Eu era um garoto que amava os Beatles, os Rolling Stones e os grandes realizadores do cinema.
Não consigo me lembrar, é claro, do que senti ao ver As Criaturas aos 17 e 18 anos, mas seguramente devo ter adorado. Os garotos adoram uma novidade, um experimento. Devo ter achado aqueles caranguejos uma grande sacada.
Ao rever o filme agora, achei essas experiências formais da Varda, essa coisa dos caranguejos, dos violinos estridentes, da conversa com o cavalo, isso tudo uma grande bobagem. E até compreendo que Mary tenha desistido do filme e ido fazer algo que achasse mais interessante. Mas não consigo deixar de gostar do filme. Gostei demais de revê-lo agora, nós dois já velhinhos – o filme e eu.
Não tenho vergonha em dizer, no entanto, que prefiro os filmes dessa extraordinária realizadora em que ela nos conta belas histórias com imagens belas e uma narrativa simples, tranquila, escorreita, direta. Sim, prefiro Cléo das 5 às 7, As Duas Faces da Felicidade (de 1962 e 1965, antes, portanto, deste Les Créatures), Duas Mulheres, Dois Destinos/Une Chante, l’Autre Pas (de 1977).

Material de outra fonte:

(** [Option::ok_or]. *)
Definition ok_or {A E} (o : option A) (e : E) : result A E :=
  match o with Some a => Ok a | None => Err e end.

Definition map_err {A E F} (f : E -> F) (r : result A E) : result A F :=
  match r with Ok a => Ok a | Err e => Err (f e) end.

Definition map_ok {A B E} (f : A -> B) (r : result A E) : result B E :=
  match r with Ok a => Ok (f a) | Err e => Err e end.

(** [Option::transpose] on an optional result. *)
Definition transpose {A E} (o : option (result A E)) : result (option A) E :=
  match o with None => Ok None | Some (Ok a) => Ok (Some a) | Some (Err e) => Err e end.

(** [Iterator::collect] into a [Result<Vec<_>, _>]: the first error wins. *)
Fixpoint collect {A E} (rs : list (result A E)) : result (list A) E :=
  match rs with
  | [] => Ok []
  | r :: rs' => let? a := r in let? l := collect rs' in Ok (a :: l)
  end.

Lemma collect_perm {A E} (l k : list (result A E)) a :
  l ≡ₚ k -> collect l = Ok a -> ∃ b, collect k = Ok b /\ b ≡ₚ a.
Proof.
  intros Hp. revert a. induction Hp as [|[x|e] l k _ IH|[x|e] [y|e'] l|l k m _ IH1 _ IH2]; intros a; cbn; try done.
  - intros [= <-]. by exists [].
  - destruct (collect l) as [b|] eqn:El; [|done]. intros [= <-]. destruct (IH b eq_refl) as (b' & -> & Hb).
    exists (x :: b'). split; [done|]. by constructor.
  - destruct (collect l) as [b|] eqn:El; [|done]. intros [= <-]. eexists; split; [done|]. constructor.
  - intros Hl. destruct (IH1 a Hl) as (b & Hk & Hb). destruct (IH2 b Hk) as (b' & ? & Hb').
    exists b'. split; [done|]. by etrans.
Qed.

Lemma collect_map_Ok {A B E} (f : A -> result B E) (g : A -> B) (l : list A) :
  (forall a, a ∈ l -> f a = Ok (g a)) -> collect (f <$> l) = Ok (g <$> l).
Proof.
  induction l as [|a l IH]; intros H; [done|]. csimpl.
  rewrite H by set_solver. rewrite IH by set_solver. done.
Qed.

Lemma collect_Ok_length {A E} (rs : list (result A E)) l :
  collect rs = Ok l -> length l = length rs.
Proof.
  revert l; induction rs as [|[a|e] rs IH]; intros l H; simplify_eq/=; [done|].
  destruct (collect rs) as [l'|]; simplify_eq/=. by rewrite (IH l').
Qed.

(** ** Lists *)

Lemma NoDup_fmap_inj_on {A B} (f : A -> B) (l : list A) x y :
  NoDup (f <$> l) -> x ∈ l -> y ∈ l -> f x = f y -> x = y.
Proof.
  intros Hnd (i & Hi)%list_elem_of_lookup (j & Hj)%list_elem_of_lookup Heq.
  assert (i = j) as ->; [|congruence].
  eapply NoDup_lookup; [exact Hnd|..]; rewrite list_lookup_fmap.
  - by rewrite Hi.
  - rewrite Hj. simpl. by rewrite Heq.
Qed.

Lemma fmap_sublist {A B} (f : A -> B) (l k : list A) : sublist l k -> sublist (f <$> l) (f <$> k).
Proof. induction 1; csimpl; by constructor. Qed.

Lemma filter_on {A} (P Q : A -> Prop) `{!∀ a, Decision (P a), !∀ a, Decision (Q a)} (l : list A) :
  Forall (fun a => P a <-> Q a) l -> filter P l = filter Q l.
Proof.
  induction 1 as [|a l HPQ _ IH]; [done|]. rewrite !filter_cons, IH.
  destruct (decide (P a)), (decide (Q a)); naive_solver.
Qed.

Lemma filter_none {A} (P : A -> Prop) `{!∀ a, Decision (P a)} (l : list A) : (∀ a, a ∈ l -> ~ P a) -> filter P l = [].
Proof.
  induction l as [|a l IH]; intros HP; [done|]. rewrite filter_cons, decide_False by set_solver.
  apply IH. set_solver.
Qed.

Lemma filter_true {A} (P : A -> Prop) `{!∀ a, Decision (P a)} (l : list A) : (∀ a, a ∈ l -> P a) -> filter P l = l.
Proof.
  induction l as [|a l IH]; intros HP; [done|]. rewrite filter_cons, decide_True by set_solver.
  f_equal. apply IH. set_solver.
Qed.

Lemma List_filter_sublist {A} (p : A -> bool) l : List.filter p l `sublist_of` l.
Proof. induction l as [|a l IH]; simpl; [done|]. by destruct (p a); constructor. Qed.

Lemma filter_List_filter {A} (P : A -> Prop) `{!∀ a, Decision (P a)} (q : A -> bool) l :
  (∀ a, a ∈ l -> P a -> q a = true) -> filter P (List.filter q l) = filter P l.
Proof.
  induction l as [|a l IH]; intros HP; [done|]. simpl. rewrite filter_cons.
  destruct (q a) eqn:Hq; rewrite ?filter_cons, IH by set_solver; [done|].
  rewrite decide_False; [done|]. intros Ha. rewrite HP in Hq; [done|left|done].
Qed.

(** Leaving out one of several distinct keys. *)
Lemma filter_out_length {A B} `{EqDecision B} (f : A -> B) k (l : list A) :
  NoDup (f <$> l) -> k ∈ f <$> l -> S (length (filter (fun a => f a <> k) l)) = length l.
Proof.
  induction l as [|a l IH]; csimpl; intros Hnd Hin; [set_solver|].
  apply NoDup_cons in Hnd as [Ha Hnd]. rewrite filter_cons.
  destruct (decide (f a = k)) as [<-|Hne].
  - rewrite decide_False by tauto. by rewrite filter_true by (intros b Hb Heq; apply Ha; rewrite <- Heq; by apply list_elem_of_fmap_2).
  - rewrite decide_True by done. simpl. rewrite IH; [done|done|set_solver].
Qed.

Lemma filter_fmap_on {A B} (f : A -> B) (P : B -> Prop) (Q : A -> Prop)
    `{!∀ b, Decision (P b), !∀ a, Decision (Q a)} (l : list A) :
  Forall (fun a => P (f a) <-> Q a) l -> filter P (f <$> l) = f <$> filter Q l.
Proof.
  induction 1 as [|a l HPQ _ IH]; [done|]. csimpl. rewrite !filter_cons, IH.
  destruct (decide (P (f a))), (decide (Q a)); naive_solver.
Qed.

Lemma filter_fmap_ext {A B} (f : A -> B) (P : B -> Prop) (Q : A -> Prop)
    `{!∀ b, Decision (P b), !∀ a, Decision (Q a)} (l : list A) :
  (∀ a, P (f a) <-> Q a) -> filter P (f <$> l) = f <$> filter Q l.
Proof. intros HPQ. apply filter_fmap_on, Forall_forall. auto. Qed.

(** ** Machine integers

    A [w]-bit unsigned integer is a [Z] in [0, 2^w); an [as] cast reduces modulo [2^w] and, for a
    signed target, reads the result in two's complement. *)

Definition wrap (w z : Z) : Z := z mod 2 ^ w.
Definition to_signed (w z : Z) : Z :=
  let r := wrap w z in if Z.ltb r (2 ^ (w - 1)) then r else (r - 2 ^ w)%Z.

Definition as_u8 (z : Z) : Z := wrap 8 z.
Definition as_u16 (z : Z) : Z := wrap 16 z.
Definition as_u32 (z : Z) : Z := wrap 32 z.
Definition as_u64 (z : Z) : Z := wrap 64 z.
Definition as_i16 (z : Z) : Z := to_signed 16 z.
Definition as_i32 (z : Z) : Z := to_signed 32 z.
Definition as_i64 (z : Z) : Z := to_signed 64 z.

Entre um bom filme cheio de experiências e um bom filme sóbrio, direto e reto, prefiro sempre o segundo. Entre Jean-Luc Godard e François Truffaut, sou Truffaut e dou um milhão de lambuja.
Anotação em janeiro de 2022
As Criaturas/Les Créatures
De Agnès Varda, França-Suécia, 1966
Com Michel Piccoli (Edgar Piccoli),
Catherine Deneuve (Mylène, sua jovem mulher)
e Eva Dahlbeck (Michelle Quellec, a dona do hotel), Marie-France Mignal (Viviane Quellec, a irmã de Michelle), Britta Pettersson (Lucie de Montyon), Ursula Kubler (Vamp), Jeanne Allard (Henriette), Joëlle Gozzi (Suzon), Bernard Lajarrige (o doutor Desteau, amante de Michelle), Lucien Bodard (Monsieur Ducasse, o engenheiro dos gadgets), Pierre Danny (Max Picot, o vendedor bandidinho), Louis Falavigna (Pierre Roland, o cúmplice de Max), Nino Castelnuovo (Jean Modet, o eletricista que namora Viviane), Jacques Charrier (René de Montyon), Robert Ganachaud (Simon, o jovem garçom do hotel), Marie-Thérèse Gervier (Danny), Alain Roy (Quellec, o pai de Michelle e Viviane)
Argumento e roteiro Agnès Varda
Fotografia Willy Kurant, William Lubtchansky e Jean Orjollet
Música Pierre Barbaud; com composições de Henry Purcell
Montagem Janine Verneau
Direção de arte Claude Pignot
Produção Mag Bodard, Parc Films.
P&B, 92 min (1h32)
R, ***
Título em Portugal: Páginas Íntimas.